A programmable genetic platform for engineering noninvasive biosensors

Creating genetic sensors for noninvasive visualization of biological activities in deep, optically opaque tissues holds immense potential for basic research and the development of genetic and cell-based therapies. MRI stands out among deep-tissue imaging methods for its ability to generate high-resolution images without ionizing radiation. However, the adoption of MRI as a mainstream biomolecular technology has been hindered by the lack of adaptable methods to link molecular events with genetically encodable MRI contrast.

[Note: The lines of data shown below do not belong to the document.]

(** ** Outcomes of a request *)

(** What [query_handler] can do, by the page parameter alone. *)
Lemma query_handler_cases (E : Env) (ds : Ndb.Datastore) (req : Request) :
  (exists s, Py.get "page" (args req) = Some s /\ Py.int (python E) s = None /\
             query_handler E ds req = ([], Raise ValueError)) \/
  (exists page q, page_param E req page /\
     fst (query_handler E ds req) =
       [QueryCount q; QueryFetchPage q _PAGE_SIZE ((page - 1) * _PAGE_SIZE)] /\
     ((exists total items,
          snd (query_handler E ds req) = Ok (JsonQuery total items)) \/
      snd (query_handler E ds req) = Raise BadArgumentError)).
Proof.
  destruct (Py.get "page" (args req)) as [s|] eqn:Hs.
  - destruct (Py.int (python E) s) as [n|] eqn:Hn.
    + right. exists n, (built_query E req).
      assert (Hp : page_param E req n) by (right; now exists s).
      split; [exact Hp|]. rewrite (query_handler_page E ds req n Hp).
      split; [reflexivity|]. cbn [snd].
      destruct (Ndb.fetch_page ds _ _ _); [left; eauto | now right].
    + left. exists s. repeat split; try assumption.
      now apply (query_handler_bad_page E ds req s).
  - right. exists 1%Z, (built_query E req).
    assert (Hp : page_param E req 1) by now left.
    split; [exact Hp|]. rewrite (query_handler_page E ds req 1 Hp).
    split; [reflexivity|]. cbn [snd].
    destruct (Ndb.fetch_page ds _ _ _); [left; eauto | now right].
Qed.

To address this challenge, we introduce universal reporter circuit-based activatable sensors (URCAS), a highly programmable platform for the systematic creation of genetic sensors for MRI. In developing URCAS, we engineered protease-activatable MRI reporters using two distinct approaches: protein stabilization and subcellular trafficking. We established the applicability of URCAS in five diverse mammalian cell types and showcased its versatility by assembling a toolkit of genetic sensors for viral proteins, small-molecule drugs, logic gates, protein-protein interactions, and calcium, without requiring new customization for each target. Our findings suggest that URCAS provides a modular, programmable platform for streamlining the development of noninvasive, nonionizing, and genetically encoded sensors for biomedical research and in vivo diagnostics.